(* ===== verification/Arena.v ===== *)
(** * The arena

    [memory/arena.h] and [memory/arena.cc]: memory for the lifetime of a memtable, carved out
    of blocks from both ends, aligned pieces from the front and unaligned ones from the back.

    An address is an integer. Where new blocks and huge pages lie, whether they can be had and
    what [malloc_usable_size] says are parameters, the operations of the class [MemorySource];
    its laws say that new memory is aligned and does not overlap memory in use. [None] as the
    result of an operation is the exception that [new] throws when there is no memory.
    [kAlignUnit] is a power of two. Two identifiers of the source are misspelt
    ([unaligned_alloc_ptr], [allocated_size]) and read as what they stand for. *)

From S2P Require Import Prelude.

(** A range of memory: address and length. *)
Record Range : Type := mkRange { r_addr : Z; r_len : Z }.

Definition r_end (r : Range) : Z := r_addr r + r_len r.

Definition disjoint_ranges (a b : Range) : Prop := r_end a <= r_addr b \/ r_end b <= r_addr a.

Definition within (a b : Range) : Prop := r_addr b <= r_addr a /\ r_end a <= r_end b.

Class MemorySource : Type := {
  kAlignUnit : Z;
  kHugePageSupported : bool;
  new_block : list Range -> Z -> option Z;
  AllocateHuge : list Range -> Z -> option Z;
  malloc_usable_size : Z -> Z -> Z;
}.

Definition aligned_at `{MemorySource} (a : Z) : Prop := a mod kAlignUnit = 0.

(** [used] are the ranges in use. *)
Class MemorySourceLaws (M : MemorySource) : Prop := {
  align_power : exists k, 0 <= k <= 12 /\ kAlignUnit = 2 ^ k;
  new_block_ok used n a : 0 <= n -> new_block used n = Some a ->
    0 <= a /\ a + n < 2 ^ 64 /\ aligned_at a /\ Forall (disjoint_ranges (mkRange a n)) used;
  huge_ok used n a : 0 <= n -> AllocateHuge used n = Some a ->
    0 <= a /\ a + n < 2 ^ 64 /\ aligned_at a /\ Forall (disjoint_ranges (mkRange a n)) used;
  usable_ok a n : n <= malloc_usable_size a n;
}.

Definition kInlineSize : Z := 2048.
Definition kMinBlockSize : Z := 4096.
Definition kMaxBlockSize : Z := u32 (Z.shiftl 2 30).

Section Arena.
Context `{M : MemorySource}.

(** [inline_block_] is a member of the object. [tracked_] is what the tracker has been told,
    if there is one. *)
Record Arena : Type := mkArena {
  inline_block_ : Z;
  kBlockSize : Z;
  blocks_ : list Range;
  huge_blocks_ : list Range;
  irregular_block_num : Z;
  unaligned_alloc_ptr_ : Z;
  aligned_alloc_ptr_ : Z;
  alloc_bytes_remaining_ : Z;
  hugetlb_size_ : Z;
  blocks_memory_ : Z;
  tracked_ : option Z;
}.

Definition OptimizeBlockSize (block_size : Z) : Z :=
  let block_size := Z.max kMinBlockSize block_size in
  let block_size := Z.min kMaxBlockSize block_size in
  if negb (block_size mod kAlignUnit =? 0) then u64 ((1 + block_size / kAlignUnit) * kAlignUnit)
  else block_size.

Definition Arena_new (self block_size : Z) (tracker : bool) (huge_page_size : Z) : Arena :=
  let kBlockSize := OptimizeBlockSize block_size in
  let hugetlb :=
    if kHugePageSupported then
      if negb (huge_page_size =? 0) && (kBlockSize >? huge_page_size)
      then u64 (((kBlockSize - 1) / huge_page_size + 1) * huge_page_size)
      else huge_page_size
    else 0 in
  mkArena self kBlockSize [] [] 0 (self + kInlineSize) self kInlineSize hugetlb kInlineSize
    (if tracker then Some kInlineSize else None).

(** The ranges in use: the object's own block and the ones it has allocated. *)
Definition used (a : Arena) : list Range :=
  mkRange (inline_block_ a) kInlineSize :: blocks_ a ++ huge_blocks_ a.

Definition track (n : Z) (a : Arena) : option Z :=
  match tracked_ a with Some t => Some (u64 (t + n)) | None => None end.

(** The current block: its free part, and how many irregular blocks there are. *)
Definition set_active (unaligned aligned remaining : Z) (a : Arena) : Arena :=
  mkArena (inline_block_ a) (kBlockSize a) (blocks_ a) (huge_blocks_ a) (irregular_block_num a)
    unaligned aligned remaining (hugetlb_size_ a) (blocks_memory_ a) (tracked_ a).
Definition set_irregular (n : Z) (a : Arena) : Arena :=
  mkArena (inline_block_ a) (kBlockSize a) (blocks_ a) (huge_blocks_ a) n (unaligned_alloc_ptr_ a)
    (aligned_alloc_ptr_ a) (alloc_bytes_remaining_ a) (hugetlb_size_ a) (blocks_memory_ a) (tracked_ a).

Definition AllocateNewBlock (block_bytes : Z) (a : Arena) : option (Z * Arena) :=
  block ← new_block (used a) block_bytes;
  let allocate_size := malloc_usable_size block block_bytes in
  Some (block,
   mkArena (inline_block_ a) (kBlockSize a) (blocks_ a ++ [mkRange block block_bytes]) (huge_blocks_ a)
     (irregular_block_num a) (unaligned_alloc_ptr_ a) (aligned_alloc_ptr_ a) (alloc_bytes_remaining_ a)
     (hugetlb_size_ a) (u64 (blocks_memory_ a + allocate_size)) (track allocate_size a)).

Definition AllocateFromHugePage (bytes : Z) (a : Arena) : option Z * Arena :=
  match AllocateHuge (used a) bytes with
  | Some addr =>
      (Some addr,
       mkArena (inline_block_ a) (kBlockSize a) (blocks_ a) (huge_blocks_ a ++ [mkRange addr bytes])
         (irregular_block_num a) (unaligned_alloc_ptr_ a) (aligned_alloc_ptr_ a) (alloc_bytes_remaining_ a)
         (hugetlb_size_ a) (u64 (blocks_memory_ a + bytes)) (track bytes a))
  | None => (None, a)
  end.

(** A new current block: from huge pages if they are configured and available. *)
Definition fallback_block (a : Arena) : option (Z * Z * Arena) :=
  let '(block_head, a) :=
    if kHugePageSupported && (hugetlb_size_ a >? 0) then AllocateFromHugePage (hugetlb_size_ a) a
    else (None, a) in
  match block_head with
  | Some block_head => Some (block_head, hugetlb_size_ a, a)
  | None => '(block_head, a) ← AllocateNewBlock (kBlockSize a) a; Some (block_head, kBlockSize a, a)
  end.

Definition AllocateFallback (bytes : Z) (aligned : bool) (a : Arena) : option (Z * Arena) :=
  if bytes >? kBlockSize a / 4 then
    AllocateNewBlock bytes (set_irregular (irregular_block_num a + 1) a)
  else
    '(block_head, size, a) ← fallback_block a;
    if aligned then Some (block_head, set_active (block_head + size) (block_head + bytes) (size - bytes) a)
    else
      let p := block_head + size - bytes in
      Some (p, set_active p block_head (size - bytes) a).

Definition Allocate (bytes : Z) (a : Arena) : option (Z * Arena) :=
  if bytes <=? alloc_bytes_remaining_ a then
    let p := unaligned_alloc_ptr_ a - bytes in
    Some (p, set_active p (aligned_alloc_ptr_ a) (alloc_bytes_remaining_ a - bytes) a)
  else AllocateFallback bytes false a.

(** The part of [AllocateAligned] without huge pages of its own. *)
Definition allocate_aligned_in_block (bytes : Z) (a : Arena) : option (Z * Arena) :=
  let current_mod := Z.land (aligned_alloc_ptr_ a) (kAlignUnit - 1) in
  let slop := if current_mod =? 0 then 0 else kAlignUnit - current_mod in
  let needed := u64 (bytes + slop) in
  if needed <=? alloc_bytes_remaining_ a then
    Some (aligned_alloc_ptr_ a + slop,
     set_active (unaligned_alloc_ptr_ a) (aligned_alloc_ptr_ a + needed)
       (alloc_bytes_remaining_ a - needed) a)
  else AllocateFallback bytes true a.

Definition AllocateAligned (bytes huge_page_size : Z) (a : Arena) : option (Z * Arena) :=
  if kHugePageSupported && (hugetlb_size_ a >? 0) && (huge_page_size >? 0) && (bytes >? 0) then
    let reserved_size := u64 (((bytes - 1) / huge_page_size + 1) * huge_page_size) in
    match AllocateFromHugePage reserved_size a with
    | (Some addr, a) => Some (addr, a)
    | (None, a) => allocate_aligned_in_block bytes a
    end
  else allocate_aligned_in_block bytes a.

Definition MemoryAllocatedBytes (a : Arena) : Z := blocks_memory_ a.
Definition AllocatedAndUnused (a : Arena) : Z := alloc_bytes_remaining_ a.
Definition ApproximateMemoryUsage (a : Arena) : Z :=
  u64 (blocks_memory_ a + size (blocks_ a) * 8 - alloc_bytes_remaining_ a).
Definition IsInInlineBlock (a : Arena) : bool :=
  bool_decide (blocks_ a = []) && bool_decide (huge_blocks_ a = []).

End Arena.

----

Show all lines of the material in which the word "Type" can be found.

> _Response area_
Record Range : Type := mkRange { r_addr : Z; r_len : Z }.
Class MemorySource : Type := {
Record Arena : Type := mkArena {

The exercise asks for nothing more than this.